Kim Thomas’ sister doubts potential new evidence in 1990 Charlotte murder case
The sister of 1990 Charlotte murder victim Kim Thomas says she doubts the existence of new DNA evidence tying the unsolved killing to handyman Marion Gales, a claim made by the attorney for Thomas’ former husband.
Thomas, 32, was found handcuffed and savagely slashed in her home in the Cotswold community in south Charlotte.
Charlotte lawyer David Rudolf says in a new court filing that he was told last month by a Charlotte-Mecklenburg police homicide detective that investigators have matched DNA found in Thomas’ home to Gales, a career criminal with a history of violence toward women, who did odd jobs for Thomas before she was killed.

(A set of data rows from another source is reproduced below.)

(* std::memcpy(dst + dpos, src + spos, bytes) on arrays of floats *)
Definition memcpy {A : Type} (dst : list A) (dpos : Z) (src : list A) (spos : Z)
    (bytes : Z) : option (list A) :=
  let n := bytes / sizeof_float in
  if (0 <=? dpos) && (0 <=? spos) && (0 <=? n)
     && (dpos + n <=? Z.of_nat (length dst))
     && (spos + n <=? Z.of_nat (length src))
  then Some (take (Z.to_nat dpos) dst
             ++ take (Z.to_nat n) (drop (Z.to_nat spos) src)
             ++ drop (Z.to_nat (dpos + n)) dst)
  else None.

Module ring_buffer.
Section RingBuffer.
Context {F : Type} `{FloatOps F}.

Record RingBuffer := mk_RingBuffer {
  buffer_ : list F;
  capacity_ : Z;
  write_pos_ : Z;
  read_pos_ : Z
}.

(* RingBuffer::RingBuffer. aligned_alloc is taken to grant the request; the
   block holds (capacity_ * sizeof(float) mod 2^64) / sizeof(float) floats,
   and fill_n over capacity_ floats stays inside it only if the byte count
   did not wrap. *)
Definition create (capacity : Z) : option RingBuffer :=
  let capacity_ := wrap (capacity + 1) in
  let bytes := wrap (capacity_ * sizeof_float) in
  if bytes =? capacity_ * sizeof_float
  then Some (mk_RingBuffer (replicate (Z.to_nat capacity_) f_zero) capacity_ 0 0)
  else None.

Definition available (rb : RingBuffer) : Z :=
  let write_pos := write_pos_ rb in
  let read_pos := read_pos_ rb in
  if write_pos >=? read_pos then wrap (write_pos - read_pos)
  else wrap (capacity_ rb - wrap (read_pos - write_pos)).

Definition remaining (rb : RingBuffer) : Z :=
  wrap (wrap (capacity_ rb - available rb) - 1).

Definition empty (rb : RingBuffer) : bool := available rb =? 0.
Definition full (rb : RingBuffer) : bool := remaining rb =? 0.

(* a % b on size_t; division by zero is undefined *)
Definition size_rem (a b : Z) : option Z := if b =? 0 then None else Some (a mod b).

Definition write (rb : RingBuffer) (data : list F) (count : Z)
  : option (RingBuffer * Z) :=
  let write_pos := write_pos_ rb in
  let read_pos := read_pos_ rb in
  let space :=
    if write_pos >=? read_pos
    then wrap (wrap (capacity_ rb - wrap (write_pos - read_pos)) - 1)
    else wrap (wrap (read_pos - write_pos) - 1) in
  let count := Z.min count space in
  if count =? 0 then Some (rb, 0)
  else
    let first_chunk := Z.min count (wrap (capacity_ rb - write_pos)) in
    buf ← memcpy (buffer_ rb) write_pos data 0 (wrap (first_chunk * sizeof_float));
    buf ← (if first_chunk <? count then
             let second_chunk := wrap (count - first_chunk) in
             memcpy buf 0 data first_chunk (wrap (second_chunk * sizeof_float))
           else Some buf);
    new_write_pos ← size_rem (wrap (write_pos + count)) (capacity_ rb);
    Some (mk_RingBuffer buf (capacity_ rb) new_write_pos read_pos, count).

Definition read (rb : RingBuffer) (data : list F) (count : Z)
  : option (RingBuffer * list F * Z) :=
  let read_pos := read_pos_ rb in
  let write_pos := write_pos_ rb in
  let avail :=
    if write_pos >=? read_pos then wrap (write_pos - read_pos)
    else wrap (capacity_ rb - wrap (read_pos - write_pos)) in
  let count := Z.min count avail in
  if count =? 0 then Some (rb, data, 0)
  else
    let first_chunk := Z.min count (wrap (capacity_ rb - read_pos)) in
    data ← memcpy data 0 (buffer_ rb) read_pos (wrap (first_chunk * sizeof_float));
    data ← (if first_chunk <? count then
              let second_chunk := wrap (count - first_chunk) in
              memcpy data first_chunk (buffer_ rb) 0 (wrap (second_chunk * sizeof_float))
            else Some data);
    new_read_pos ← size_rem (wrap (read_pos + count)) (capacity_ rb);
    Some (mk_RingBuffer (buffer_ rb) (capacity_ rb) write_pos new_read_pos, data, count).

Definition clear (rb : RingBuffer) : RingBuffer :=
  mk_RingBuffer (buffer_ rb) (capacity_ rb) (write_pos_ rb) (write_pos_ rb).

(** Sequential histories of calls on one buffer. *)
Inductive op :=
| OpWrite (data : list F) (count : Z)
| OpRead (data : list F) (count : Z)
| OpClear.

Inductive event :=
| EvWrite (data : list F) (ret : Z)      (* the caller's data, the count returned *)
| EvRead (data : list F) (ret : Z)       (* the caller's buffer after the call *)
| EvClear.

Definition step (rb : RingBuffer) (o : op) : option (RingBuffer * event) :=
  match o with
  | OpWrite data count => '(rb', ret) ← write rb data count; Some (rb', EvWrite data ret)
  | OpRead data count => '(rb', data', ret) ← read rb data count; Some (rb', EvRead data' ret)
  | OpClear => Some (clear rb, EvClear)
  end.

Fixpoint run (rb : RingBuffer) (ops : list op) : option (RingBuffer * list event) :=
  match ops with
  | [] => Some (rb, [])
  | o :: ops' =>
      '(rb', ev) ← step rb o;
      '(rb'', evs) ← run rb' ops';
      Some (rb'', ev :: evs)
  end.

(* the samples the writes copied in, and the samples the reads handed out *)
Fixpoint written (evs : list event) : list F :=
  match evs with
  | [] => []
  | EvWrite data ret :: evs' => take (Z.to_nat ret) data ++ written evs'
  | _ :: evs' => written evs'
  end.

Fixpoint read_out (evs : list event) : list F :=
  match evs with
  | [] => []
  | EvRead data ret :: evs' => take (Z.to_nat ret) data ++ read_out evs'
  | _ :: evs' => read_out evs'
  end.

Definition is_rw (o : op) : bool :=
  match o with OpClear => false | _ => true end.

(* a call within its contract: count is a size_t and the caller's array
   holds count floats *)
Definition op_ok (o : op) : Prop :=
  match o with
  | OpWrite data count => 0 <= count < SIZE_MOD /\ count <= Z.of_nat (length data)
  | OpRead data count => 0 <= count < SIZE_MOD /\ count <= Z.of_nat (length data)
  | OpClear => True
  end.

(* the class invariant: what the constructor establishes and the methods keep *)
Definition well_formed (rb : RingBuffer) : Prop :=
  0 < capacity_ rb /\ capacity_ rb * sizeof_float < SIZE_MOD /\
  Z.of_nat (length (buffer_ rb)) = capacity_ rb /\
  0 <= write_pos_ rb < capacity_ rb /\
  0 <= read_pos_ rb < capacity_ rb.

(* the unread samples, oldest first *)
Definition contents (rb : RingBuffer) : list F :=
  take (Z.to_nat (available rb))
       (drop (Z.to_nat (read_pos_ rb)) (buffer_ rb ++ buffer_ rb)).
End RingBuffer.
End ring_buffer.

(** ** The rest of the layer interface (cortexn_snn.cpp) *)

Section LayerExtras.
Context {F : Type} `{FloatOps F}.

(* LIFLayer::load_weights: two memcpy of weights_.size() and bias_.size()
   floats from the caller's arrays *)
Definition load_weights (L : LIFLayer F) (weights bias : list F)
  : option (LIFLayer F) :=
  w ← memcpy (weights_ L) 0 weights 0
        (wrap (Z.of_nat (length (weights_ L)) * sizeof_float));
  b ← memcpy (bias_ L) 0 bias 0
        (wrap (Z.of_nat (length (bias_ L)) * sizeof_float));
  Some (mk_LIFLayer (input_size_ L) (output_size_ L) (params_ L) w b
          (membrane_potential_ L) (synaptic_current_ L)
          (beta_mem_ L) (beta_syn_ L)).
End LayerExtras.

(** ** Spike ring buffer (cortexn-snn utils/ring_buffer.h) *)

Module spike_ring.
Section SpikeRing.
Context {T : Type}.

Record RingBuffer := mk_RingBuffer {
  buffer_ : list T;
  capacity_ : Z;
  write_idx_ : Z;
  read_idx_ : Z
}.

(* RingBuffer(capacity): a vector of capacity value-initialized items *)
Definition create (init : T) (capacity : Z) : RingBuffer :=
  mk_RingBuffer (replicate (Z.to_nat capacity) init) capacity 0 0.

Definition push (rb : RingBuffer) (item : T) : option (RingBuffer * bool) :=
  let current_write := write_idx_ rb in
  next_write ← ring_buffer.size_rem (wrap (current_write + 1)) (capacity_ rb);
  if next_write =? read_idx_ rb then Some (rb, false)
  else
    buf ← wr (buffer_ rb) current_write item;
    Some (mk_RingBuffer buf (capacity_ rb) next_write (read_idx_ rb), true).

(* bool pop(T& item): the buffer, the caller's item after the call, and the
   result *)
Definition pop (rb : RingBuffer) (item : T) : option (RingBuffer * T * bool) :=
  let current_read := read_idx_ rb in
  if current_read =? write_idx_ rb then Some (rb, item, false)
  else
    v ← rd (buffer_ rb) current_read;
    next_read ← ring_buffer.size_rem (wrap (current_read + 1)) (capacity_ rb);
    Some (mk_RingBuffer (buffer_ rb) (capacity_ rb) (write_idx_ rb) next_read,
          v, true).

Definition size (rb : RingBuffer) : Z :=
  let write := write_idx_ rb in
  let read := read_idx_ rb in
  if write >=? read then wrap (write - read)
  else wrap (wrap (capacity_ rb - read) + write).

Definition empty (rb : RingBuffer) : bool := read_idx_ rb =? write_idx_ rb.

Definition full (rb : RingBuffer) : option bool :=
  next_write ← ring_buffer.size_rem (wrap (write_idx_ rb + 1)) (capacity_ rb);
  Some (next_write =? read_idx_ rb).

Definition clear (rb : RingBuffer) : RingBuffer :=
  mk_RingBuffer (buffer_ rb) (capacity_ rb) (write_idx_ rb) (write_idx_ rb).

(* the class invariant *)
Definition well_formed (rb : RingBuffer) : Prop :=
  0 < capacity_ rb < SIZE_MOD /\
  Z.of_nat (length (buffer_ rb)) = capacity_ rb /\
  0 <= write_idx_ rb < capacity_ rb /\
  0 <= read_idx_ rb < capacity_ rb.

(* a producer pushing the items of l one after the other, with the result
   of each push *)
Fixpoint push_all (rb : RingBuffer) (l : list T) : option (RingBuffer * list bool) :=
  match l with
  | [] => Some (rb, [])
  | item :: l' =>
      '(rb', ok) ← push rb item;
      '(rb'', oks) ← push_all rb' l';
      Some (rb'', ok :: oks)
  end.

(* the items pushed and not yet popped, oldest first *)
Definition items (rb : RingBuffer) : list T :=
  take (Z.to_nat (size rb))
       (drop (Z.to_nat (read_idx_ rb)) (buffer_ rb ++ buffer_ rb)).
End SpikeRing.
End spike_ring.

(** ** INT8 quantized dense kernel (kernels/spike_dense_neon.cpp, the
       HAVE_I8MM body of spike_dense_neon_int8) *)

(* two's complement wrap-around to a signed integer of the given width *)
Definition sint (bits z : Z) : Z :=
  (z + 2 ^ (bits - 1)) mod 2 ^ bits - 2 ^ (bits - 1).

Arguments sint : simpl never.

(* int8_t values *)
Definition is_int8 (z : Z) : Prop := -128 <= z <= 127.

(* 64-bit and 128-bit NEON registers of integers; a 128-bit register of
   bytes is its low and its high half *)
Record int8x8_t := mk_s8x8 {
  b0 : Z; b1 : Z; b2 : Z; b3 : Z; b4 : Z; b5 : Z; b6 : Z; b7 : Z
}.
Record int8x16_t := mk_s8x16 { lo8 : int8x8_t; hi8 : int8x8_t }.
(* every lane holds an int8_t value *)
Definition int8x8_ok (v : int8x8_t) : Prop :=
  is_int8 (b0 v) /\ is_int8 (b1 v) /\ is_int8 (b2 v) /\ is_int8 (b3 v) /\
  is_int8 (b4 v) /\ is_int8 (b5 v) /\ is_int8 (b6 v) /\ is_int8 (b7 v).
Record int16x8_t := mk_s16x8 {
  h0 : Z; h1 : Z; h2 : Z; h3 : Z; h4 : Z; h5 : Z; h6 : Z; h7 : Z
}.
Record int32x4_t := mk_s32x4 { w0 : Z; w1 : Z; w2 : Z; w3 : Z }.
Record int32x2_t := mk_s32x2 { e0 : Z; e1 : Z }.

Module kernels_int8.
Section KernelsInt8.
Context {F : Type} `{FloatOps F}.

Definition vld1_s8 (p : list Z) (i : Z) : option int8x8_t :=
  x0 ← rd p i; x1 ← rd p (i + 1); x2 ← rd p (i + 2); x3 ← rd p (i + 3);
  x4 ← rd p (i + 4); x5 ← rd p (i + 5); x6 ← rd p (i + 6); x7 ← rd p (i + 7);
  Some (mk_s8x8 x0 x1 x2 x3 x4 x5 x6 x7).

Definition vld1q_s8 (p : list Z) (i : Z) : option int8x16_t :=
  lo ← vld1_s8 p i; hi ← vld1_s8 p (i + 8); Some (mk_s8x16 lo hi).

Definition vget_low_s8 (v : int8x16_t) : int8x8_t := lo8 v.
Definition vget_high_s8 (v : int8x16_t) : int8x8_t := hi8 v.

(* widening multiply: int8 x int8 -> int16 in every lane *)
Definition vmull_s8 (a b : int8x8_t) : int16x8_t :=
  mk_s16x8 (sint 16 (b0 a * b0 b)) (sint 16 (b1 a * b1 b))
           (sint 16 (b2 a * b2 b)) (sint 16 (b3 a * b3 b))
           (sint 16 (b4 a * b4 b)) (sint 16 (b5 a * b5 b))
           (sint 16 (b6 a * b6 b)) (sint 16 (b7 a * b7 b)).

(* pairwise add long: adjacent int16 lanes added into int32 lanes *)
Definition vpaddlq_s16 (v : int16x8_t) : int32x4_t :=
  mk_s32x4 (h0 v + h1 v) (h2 v + h3 v) (h4 v + h5 v) (h6 v + h7 v).

(* lane-wise addition, wrapping *)
Definition vaddq_s32 (a b : int32x4_t) : int32x4_t :=
  mk_s32x4 (sint 32 (w0 a + w0 b)) (sint 32 (w1 a + w1 b))
           (sint 32 (w2 a + w2 b)) (sint 32 (w3 a + w3 b)).

Definition vdupq_n_s32 (x : Z) : int32x4_t := mk_s32x4 x x x x.
Definition vget_low_s32 (v : int32x4_t) : int32x2_t := mk_s32x2 (w0 v) (w1 v).
Definition vget_high_s32 (v : int32x4_t) : int32x2_t := mk_s32x2 (w2 v) (w3 v).
Definition vadd_s32 (a b : int32x2_t) : int32x2_t :=
  mk_s32x2 (sint 32 (e0 a + e0 b)) (sint 32 (e1 a + e1 b)).
Definition vpadd_s32 (a b : int32x2_t) : int32x2_t :=
  mk_s32x2 (sint 32 (e0 a + e1 a)) (sint 32 (e0 b + e1 b)).
Definition vget_lane_s32_0 (v : int32x2_t) : Z := e0 v.

(* a + b on int32_t: signed overflow is undefined *)
Definition int_add (a b : Z) : option Z :=
  if in_int_range (a + b) then Some (a + b) else None.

Rudolf has asked a Mecklenburg County judge to order police to release any new information, saying Thomas’ former husband, Dr. Ed Friedland, Thomas’ family and the general public deserve to know if the 32-year-old murder mystery has been solved.
Members of Thomas’ family have long believed Friedland was responsible for her death.
Friedland, now remarried and living in Florida, was charged with capital murder in connection with his wife’s murder. The charges were dropped in 1995.
In 2010, CMPD announced it had discovered new evidence in the case, and that the “person of interest” being investigated at that time was not Friedland and that the ongoing investigation “does not involve Dr. Friedland as a suspect.”
Gales, long a suspect, is scheduled to be released from prison in 2025 after serving 16 years for a series of convictions, including one for voluntary manslaughter tied to the killing of a Charlotte homeless woman in 2008. He has long denied any role in Thomas’ death.
In an emailed statement to The Charlotte Observer, Kim Thomas’ sister, Lynn Thomas, cast doubt on Rudolf’s claims that possible break-through evidence has been found in the case.
Among her claims:
▪ That Charlotte-Mecklenburg police have told her they have no knowledge of any new DNA findings besides those reported publicly in 2010, and that the detective who talked to Rudolf has never worked on the Thomas case.
▪ That given the age of the case — and the number of trials in which it has been used — there’s a high risk that any remaining DNA evidence having been contaminated by multiple handlings. The same goes for the handcuffs found on her sister, Lynn Thomas says.
▪ That police investigated Gales as “their prime suspect” and, in fact, told the Thomas family early on that “they had the man who killed Kim.” However, police never found any evidence that Gales was ever in the Thomas shouse — “no hairs, semen, or fingerprints,” Lynn Thomas says. And while witnesses put Gales near the home, no one ever saw him inside it.